Kerr suggested that the campus could be located at what is called the Glasper Center, which is named after Adelanto City Councilman Charlie Glasper, once a die-hard marijuana opponent who has come around to see the economic benefits of green marketing. The center is at 17537 Montezuma Street, not far from Highway 395.
Victor Valley College Board President Brandon Wood wasn’t so sure Kerr had not been smoking too much of his city’s major agricultural product.
“You’re seriously offering VVC that the City of Adelanto will build a satellite campus … and pay all the costs associated with that for essentially a technical training center for the hemp medical cannabis industry?” Wood asked.
“Yes, sir,” Kerr responded.
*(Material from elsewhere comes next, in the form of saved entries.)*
(* ===== verification/JobLists.v ===== *)
(** * The job lists of mbatchd (mbd.job.c)

    Every unfinished job is linked on one of the lists [jDataList[]]: pending jobs
    on [PJL] (or [MJL] while they migrate), started jobs on [SJL]; finished jobs
    wait on [FJL] to be cleaned.  The order of [PJL] is the order in which the
    scheduler, which walks the [back] links, considers the jobs.

    A list is the sequence of its entries along the [forw] links, without the
    header: [DList] shows that the entry operations on the linked structure act
    on this sequence.  A position in a list is [Some p] for the entry [p] and
    [None] for the header.  The job records themselves live in a store, because
    the elements of a job array share one submission record. *)

From S2P Require Import Prelude JobStatus.
From S2P Require JobId DepCond.

(** ** Data *)

(** Addresses of [struct jData], of [struct jShared] and of tree nodes. *)
Abbreviation jptr := positive.
Abbreviation sptr := positive.
Abbreviation nptr := positive.

(** The fields of [struct submitReq], with the parsed dependency condition that
    [struct jShared] keeps beside it. *)
Record jobBill := JobBill {
  options : Z; options2 : Z; submitTime : Z; userPriority : Z; maxNumProcessors : Z;
  queue : cstr; dependCond : cstr; dptRoot : option DepCond.dptNode }.

Record pendEvent := PendEvent {
  notSwitched : bool; sig : Z; sig1 : Z; sig1Flags : Z; sigDel : Z; notModified : bool }.

(** The times of a job. *)
Record times := Times {
  startTime : Z; endTime : Z; reserveTime : Z; resumeTime : Z; runTime : Z; updStateTime : Z;
  requeueTime : Z }.

(** [struct jData].  [qPtr], [uPtr] and [hPtr] are the names of the records. *)
Record job := Job {
  jobId : Z; jStatus : Z; userId : Z; qPtr : cstr; uPtr : cstr; hPtr : option (list cstr);
  shared : sptr; jgrpNode : option nptr; nodeType : Z;
  newReason : Z; subreasons : Z; jFlags : Z; runCount : Z; jobPriority : Z;
  restartPid : Z; jobPid : Z;
  tm : times; pend : pendEvent; newSub : option jobBill }.

Record jlists := JLists {
  l_SJL : list jptr; l_MJL : list jptr; l_PJL : list jptr; l_FJL : list jptr }.

(** The jobs, their submissions and the lists. *)
Record store := Store {
  jobs : gmap jptr job; bills : gmap sptr jobBill; lists : jlists }.

(** Queues and parameters, which are set by the configuration. *)
Record config := Config {
  priority : cstr -> Z; qAttrib : cstr -> Z;
  maxUserPriority : Z; requeueToBottom : bool; arraySchedOrder : bool; glMigToPendFlag : bool }.

Definition JGRP_NODE_JOB : Z := 1.
Definition DEL_ACTION_REQUEUE : Z := 0x02.
Definition Q_ATTRIB_ENQUE_INTERACTIVE_AHEAD : Z := 0x80000.
Definition SUB_INTERACTIVE : Z := 0x4000000.
Definition JFLAG_BTOP : Z := 0x20000.

(** Every pointer that the code dereferences points to a record; the default
    records are never looked at in a well-formed store. *)
#[export] Instance jobBill_inhabited : Inhabited jobBill := populate (JobBill 0 0 0 0 0 [] [] None).
#[export] Instance job_inhabited : Inhabited job :=
  populate (Job 0 0 0 [] [] None 1 None 0 0 0 0 0 0 0 0 (Times 0 0 0 0 0 0 0)
              (PendEvent false 0 0 0 0 false) None).

Definition the_job (st : store) (p : jptr) : job := jobs st !!! p.
Definition jobBill_of (st : store) (p : jptr) : jobBill := bills st !!! shared (the_job st p).

Definition jDataList (st : store) (listno : jlistno) : list jptr :=
  match listno with
  | SJL => l_SJL (lists st) | MJL => l_MJL (lists st)
  | PJL => l_PJL (lists st) | FJL => l_FJL (lists st)
  end.

(** ** Field updates *)

Definition set_list (listno : jlistno) (l : list jptr) (st : store) : store :=
  let '(JLists s m p f) := lists st in
  Store (jobs st) (bills st)
    (match listno with
     | SJL => JLists l m p f | MJL => JLists s l p f
     | PJL => JLists s m l f | FJL => JLists s m p l
     end).

Definition upd_job (p : jptr) (f : job -> job) (st : store) : store :=
  Store (alter f p (jobs st)) (bills st) (lists st).
Definition upd_bill (p : jptr) (f : jobBill -> jobBill) (st : store) : store :=
  Store (jobs st) (alter f (shared (the_job st p)) (bills st)) (lists st).
(** [putOntoTree] makes the job the last child of the root. *)
Lemma put_ok t entry root kids rd c :
  tree_ok jgrpNode jStatus elems t (Cons root kids Nil) ->
  t !! root = Some rd -> info rd = JGRP_DATA c -> newj ∉ nodes (Cons root kids Nil) ->
  (forall n nd j, t !! n = Some nd -> info nd = JOB_DATA j -> j ∉ jp :: es) ->
  (if array then elems jp = jStatus <$> es else es = []) ->
  exists t', putOntoTree jgrpNode jStatus t entry (Some root) newj array nm jp es = Some (t', entry, repoint) /\
    tree_ok repoint jStatus elems t' (Cons root (join kids (Cons newj Nil Nil)) Nil) /\
    forall n, same_kind (<[newj := new_node array nm jp]> t) t' n.
Proof.
  intros [Hs Hnd Honly Hjobs HG] Hrt Hri Hnew Hfree Hes.
  set (F := Cons root kids Nil) in *. set (nn := new_node array nm jp).
  assert (t !! newj = None) as Hnone.
  { destruct (t !! newj) eqn:E; [|done]. exfalso. apply Hnew, Honly. eauto. }
  set (t1 := <[newj := nn]> t).
  assert (forall x, x <> newj -> t1 !! x = t !! x) as Hne by (intros; by apply lookup_insert_ne).
  assert (t1 !! newj = Some nn) as Hn1 by apply lookup_insert_eq.
  assert (shape t1 None None F) as Hs1.
  { eapply shape_ext; [|exact Hs]. intros x Hx. unfold same_at. rewrite Hne; [done|]. by intros ->. }
  assert (items jStatus elems t1 [] F = items jStatus elems t [] F) as HiF.
  { apply items_kind. intros x Hx. unfold same_kind. rewrite Hne; [done|]. by intros ->. }
  assert (grouped t1 (items jStatus elems t1 [] F)) as HG1.
  { intros n nd cs Hn Hcs. destruct (decide (n = newj)) as [->|Hnn].
    - rewrite Hn1 in Hn. injection Hn as <-. unfold nn, new_node, counts_of in Hcs.
      destruct array; [|done]. cbn [info] in Hcs. apply (inj Some) in Hcs as <-.
      split; [apply length_replicate|].
      intros i Hi. rewrite items_nodup_none by done. apply lookup_replicate_2. lia.
    - rewrite Hne in Hn by done. rewrite HiF. by apply (HG n nd). }
  assert (path t1 (Some newj) [newj]) as Hp1.
  { econstructor; [done|]. unfold nn, new_node. simpl. constructor. }
  destruct (count_elements_spec newj (jStatus <$> es) t1 _ Hp1 HG1) as (t2 & Hcount & Hlk & Hkd & HG2).
  assert (forall j, jgrpNode j = repoint j \/ j ∈ jp :: es) as Hrep.
  { intros j. unfold repoint. case_bool_decide; [by right|by left]. }
  pose proof (Hlk newj) as Hn2. rewrite Hn1 in Hn2. destruct (t2 !! newj) as [nn2|] eqn:Hn2'; [|done].
  injection Hn2 as Hnp Hnc Hnl Hnr _.
  destruct (insert_child_ok repoint jStatus elems t2 entry Top root kids Nil newj Nil) as (t' & Hins & Hkd' & Hok).
  - cbn [plug]. fold F. by eapply shape_links.
  - cbn [shape]. eexists. split_and!; [exact Hn2'|done..].
  - cbn [plug]. fold F. apply NoDup_app. split; [done|]. split; [|apply NoDup_singleton].
    intros x Hx Hx'. cbn [nodes app] in Hx'. apply list_elem_of_singleton in Hx'. congruence.
  - cbn [plug]. fold F. intros x Hx. apply elem_of_app. specialize (Hlk x).
    destruct (decide (x = newj)) as [->|Hxn]; [right; left|left].
    rewrite Hne in Hlk by done. apply Honly. by destruct (t2 !! x), (t !! x).
  - intros x nd2 Hx j Hinfo. pose proof (same_links_child _ _ x Hlk) as Hch. rewrite Hx in Hch.
    destruct (same_kind_job t2 t1 x nd2 j) as (nd1 & Hx1 & Hi1); [by symmetry; apply Hkd|done|done|].
    rewrite Hx1 in Hch. simpl in Hch. injection Hch as Hch.
    destruct (decide (x = newj)) as [->|Hxn].
    + rewrite Hn1 in Hx1. injection Hx1 as <-. unfold nn, new_node in *. simpl in *.
      split; [|done]. unfold repoint. rewrite bool_decide_true; [done|].
      destruct array; [done|]. injection Hi1 as ->. left.
    + rewrite Hne in Hx1 by done. destruct (Hjobs x nd1 Hx1 j Hi1) as [Hg Hc1]. rewrite Hch. split; [|done].
      destruct (Hrep j) as [<-|Hin]; [done|]. by destruct (Hfree _ _ _ Hx1 Hi1).
  - intros pd j Hpd Hinfo.
    assert (root <> newj) as Hrn by (intros ->; apply Hnew; left).
    destruct (same_kind_job t2 t1 root pd j) as (rd1 & Hr1 & Hi1); [by symmetry; apply Hkd|done|done|].
    rewrite Hne, Hrt in Hr1 by done. injection Hr1 as <-. congruence.
  - cbn [plug]. fold F. rewrite (items_kind jStatus elems t1 t2) by (intros; apply Hkd).
    assert (items jStatus elems t2 [] (Cons newj Nil Nil) =
            (fun s => ([newj], s)) <$> if array then jStatus <$> es else [jStatus jp]) as ->.
    { cbn [items]. rewrite app_nil_r. f_equal. rewrite (states_kind _ elems t1 t2) by apply Hkd.
      unfold states_at. rewrite Hn1. unfold nn, new_node. simpl. by destruct array. }
    destruct array; [done|]. rewrite Hes in *. cbn [fmap list_fmap] in *. rewrite app_nil_r in HG2.
    eapply grouped_same; [|exact HG2]. intros n nd cs i Hn Hcs. rewrite tally_app. simpl.
    rewrite bool_decide_false; [lia|]. intros ->%list_elem_of_singleton.
    pose proof (Hkd newj) as Hk. unfold same_kind in Hk. rewrite Hn1, Hn in Hk. simpl in Hk.
    injection Hk as Hk. unfold counts_of in Hcs. by destruct (info nd).
  - exists t'. split; [|split; [done|intros n; unfold same_kind; rewrite (Hkd' n); apply Hkd]].
    unfold putOntoTree. fold nn t1.
    change (map jStatus es) with (jStatus <$> es). rewrite Hcount. cbn [mbind option_bind].
    fold repoint.
    change (fun j => if bool_decide (j ∈ jp :: es) then Some newj else jgrpNode j) with repoint.
    by rewrite Hins.
Qed.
He said the students would then be able to put the skills they pick up at Pakalolo University. “When the students are done being educated through you, they can work in Adelanto,” Kerr beamed.
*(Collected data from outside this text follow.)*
(* ===== verification/JobState.v ===== *)
(** * The changes of state of a job (mbd.job.c)

    [jStatusChange] is the one function through which a job changes its state:
    it gives up reserved slots, updates the counters of the job groups, moves the
    job between the lists [PJL], [MJL], [SJL] and [FJL], writes the event log and
    updates the counters of queues, users and hosts.  It is translated together
    with the functions it calls and with [handleRequeueJob], which returns a
    finished job to its queue.

    The state puts together the store of [JobLists], the counters of
    [Accounting] and the tree of [JobGroup].  The theorems show that a change of
    state keeps them consistent with each other. *)

From S2P Require Import Prelude JobStatus JobLists.
From S2P Require Accounting JobGroup DepCond.

(** ** Data *)

(** What is written to the event log, or told to the client of an interactive
    job. *)
Inductive event :=
  | LOG_newjob (jobId : Z)
  | LOG_jobclean (jobId : Z)
  | LOG_startjob (jobId : Z) (preExec : bool)
  | LOG_newstatus (jobId jStatus newReason : Z)
  | BREAK_callback (jobId : Z) (wasPending : bool).

Record mbs := Mbs {
  st : store; acct : Accounting.mbd; groups : JobGroup.tree; elog : list event;
  statusChanged : bool; numRemoveJobs : Z }.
A still somewhat skeptical board member, Dennis Henderson, pressed Kerr on whether the remainder of the Adelanto City Council was on board with the idea, including providing the campus grounds and building the structures to house the classrooms and laboratories. Kerr assured him he had the council’s backing. An expansion of Victor Valley College to a satellite campus has been on a back burner for some time. In 2008, the college picked up 55 acres on the Oro Grande Wash for $10.9 million, but there is not money in the college budget to undertake architectural or engineering plans, let alone the funds for actual construction. Nor does the college have faculty members to spare from its existing campus on Bear Valley Road just east of Spring Valley Parkway.
For Kerr, however, creating what could well become the world’s first marijuana college represents prestige that could only serve to burnish Adelanto’s position as a leader in the cannabis industry, and further lock in the advantage he and his council colleagues see in cornering the market on selling weed to the millions of people who get their kicks out of blowing grass.
Kerr’s proposal found support from Dr. Trent Jones, who uses aquaponics to grow what he euphemistically referred to as “natural plant medicine.” By billing the research as related to natural plant medicine, food production and medical product production, Jones said the college could get around federal law, which still classifies marijuana as a Schedule 1 narcotic, and get federal education grants and subsidies for among other things, a “vocational horticulture program model.”
Board member Marianne Tortorici said she did not consider it likely that Victor Valley College, as a two-year institution, was going to capture any research grants, which normally fall to four-year colleges or universities.
Brady, however, expressed confidence that community colleges might be given clearance to participate in such research if it were to be broached correctly.
Kerr said he wanted to get started right away and he was directed to further explore the matter by dialoging with Victor Valley College President and Superintendent Dr. Roger Wagner.